Maybe I should go try using FreeMind again.


[1] also: http://quernstone.com/notcon04/NotCon-Danny_O’Brien-Life_Hacks-low.mov
[2] which is also why we hated Six Sigma Sun Shots

Comments

7 responses to “Why I am dubious about “GTD””

  1. I’d go for “Stickies” on OSX. That’s what I use on my laptop. You can also have a thread back and forth to yourself in gmail.

  2. Dan Price

    Nice to-do lists are available both from http://www.tadalist.com/ and from http://www.rememberthemilk.com. RTM can even integrate with google calendar and google home page.

  3. Agree with Dan – if you *really* ‘just want a to-do list’, then go for tadalist.

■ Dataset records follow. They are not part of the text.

Lemma slist_insert_head s ls elm : holds s ls -> is_Some (sle_next s !! elm) -> elm ∉ ls ->
  exists s', SLIST_INSERT_HEAD elm s = Some (tt, s') /\ holds s' (elm :: ls).
Proof.
  intros [Hf Hc Hd] Hy Hn. unfold SLIST_INSERT_HEAD, SLIST_FIRST. eexists. split.
  - unfold mbnd, mget, mret, mmod. by rewrite set_link_run.
  - split; cbn; [done| |by apply NoDup_cons]. split; [by rewrite lookup_insert_eq, Hf|].
    eapply slist_frame; [|exact Hc]. intros l Hl. apply lookup_insert_ne. by intros ->.
Qed.
Lemma insert_after_holds s pre l post elm : holds s (pre ++ l :: post) -> is_Some (sle_next s !! elm) -> elm ∉ pre ++ l :: post ->
  exists s', SLIST_INSERT_AFTER l elm s = Some (tt, s') /\ holds s' (pre ++ l :: elm :: post).
Proof.
  intros [Hf Hc Hd] Hy Hn. apply slist_app in Hc as (Hp & Hl & Ho). cbn [first_of] in Hp. unfold SLIST_INSERT_AFTER.
  rewrite (bind_run _ _ _ _ _ (link_run _ _ _ Hl)), (bind_run _ _ _ _ _ (set_link_run _ _ _ Hy)).
  assert (elm <> l) as Hne by (intros ->; apply Hn; apply elem_of_app; right; by left).
  rewrite set_link_run by (cbn; rewrite lookup_insert_ne by done; eauto). eexists. split; [done|].
  assert ((l ∉ pre) /\ (l ∉ post)) as [Hlp Hlo] by (apply NoDup_app in Hd as (_ & Hx & [? _]%NoDup_cons); split; [intros Hin; apply (Hx l Hin); by left|done]).
  split; cbn.
  - rewrite Hf. by destruct pre.
  - apply slist_app. cbn [first_of chain]. split; [|split; [by rewrite lookup_insert_eq|split; [by rewrite lookup_insert_ne, lookup_insert_eq by done|]]].
    + eapply slist_frame; [|exact Hp]. intros x Hx. rewrite !lookup_insert_ne; [done|set_solver..].
    + eapply slist_frame; [|exact Ho]. intros x Hx. rewrite !lookup_insert_ne; [done|set_solver..].
  - rewrite !NoDup_app, !NoDup_cons in *. set_solver.
Qed.
Lemma remove_head_holds s l ls : holds s (l :: ls) -> exists s', SLIST_REMOVE_HEAD s = Some (tt, s') /\ holds s' ls.
Proof.
  intros [Hf [Hl Hc] [_ Hd]%NoDup_cons]. unfold SLIST_REMOVE_HEAD, SLIST_FIRST, mbnd, mget, mret, mmod. rewrite Hf. cbn [first_of].
  rewrite (link_run _ _ _ Hl). by eexists.
Qed.
Lemma slist_foreach_run s ls : forall fuel, chain (sle_next s) ls None -> (length ls <= fuel)%nat -> foreach fuel (first_of ls None) s = Some (ls, s).
Proof.
  induction ls as [|l ls IH]; intros fuel Hc Hf; [by destruct fuel|]. destruct Hc as [Hl Hc]. destruct fuel as [|fuel]; [cbn in Hf; lia|].
  cbn [first_of foreach]. unfold SLIST_NEXT. rewrite (bind_run _ _ _ _ _ (link_run _ _ _ Hl)). cbn in Hf.
  by rewrite (bind_run _ _ _ _ _ (IH fuel Hc ltac:(lia))).
Qed.
Lemma slist_size h ls nx : chain h ls nx -> NoDup ls -> (length ls <= size h)%nat.
Proof.
  intros Hc Hd. rewrite <-size_dom, <-(size_list_to_set (C := gset positive) ls) by done. apply subseteq_size. intros l Hl.
  apply elem_of_list_to_set in Hl. apply elem_of_dom. clear Hd. induction ls as [|x ls IH]; [by apply not_elem_of_nil in Hl|].
  destruct Hc as [Hx Hc]. apply elem_of_cons in Hl as [->|Hl]; eauto.
Qed.
Lemma slist_visits s ls : holds s ls -> SLIST_FOREACH s = Some (ls, s).
Proof.
  intros [Hf Hc Hd]. unfold SLIST_FOREACH, SLIST_FIRST, mbnd at 1, mget, mbnd at 1, mbnd at 1, mret. rewrite Hf.
  apply slist_foreach_run; [done|by eapply slist_size].
Qed.
End Slist.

    I suspect you’d find rememberthemilk much more useful (it has priorities, due dates, tagging etc there when you need them). It has a very nice API too.

  4. Oh, I forgot – it also has a full list of keyboard shortcuts, which save a lot of painful pointy-clicky nonsense.

  5. Tom Meyer

    I would go with some of the other who recommended TaDa list. As well as looking at what else the http://www.37signals.com/ guys have to offer.

  6. Neil

    Surely if it puts that much fluff and rubbish in the way of your app building it isn’t Getting Things Done at all….

    google -> wikipedia Ah I see, so “Getting Things Done” and “GTD” are registered trademarks!!! and are about “moving tasks out of the mind by recording them” – yuk! Well actually suits my poor memory and fascination with computers, but can’t stand this turning normal words and plain ideas into trademarks and commercial guff. Also I can’t help thinking about some of the sci-fi ideas where reliance on outside memory leads to various problems.

  7. My friend Ben Casnocha has a method for keeping a to-read list that I think would work simply and beautifully for to-do lists. I’m sure you can connect the dots:

    “Tech trick: create a Gmail account for your book list, and email the address every time you hear about a good book. Now your inbox will be your reading list. When you’ve read a book, file it under “Done”. If you want, you can even reply to the message (to the same address) with notes about the book, and those will be in the same conversation thread, so now your Gmail account is your reading log too.”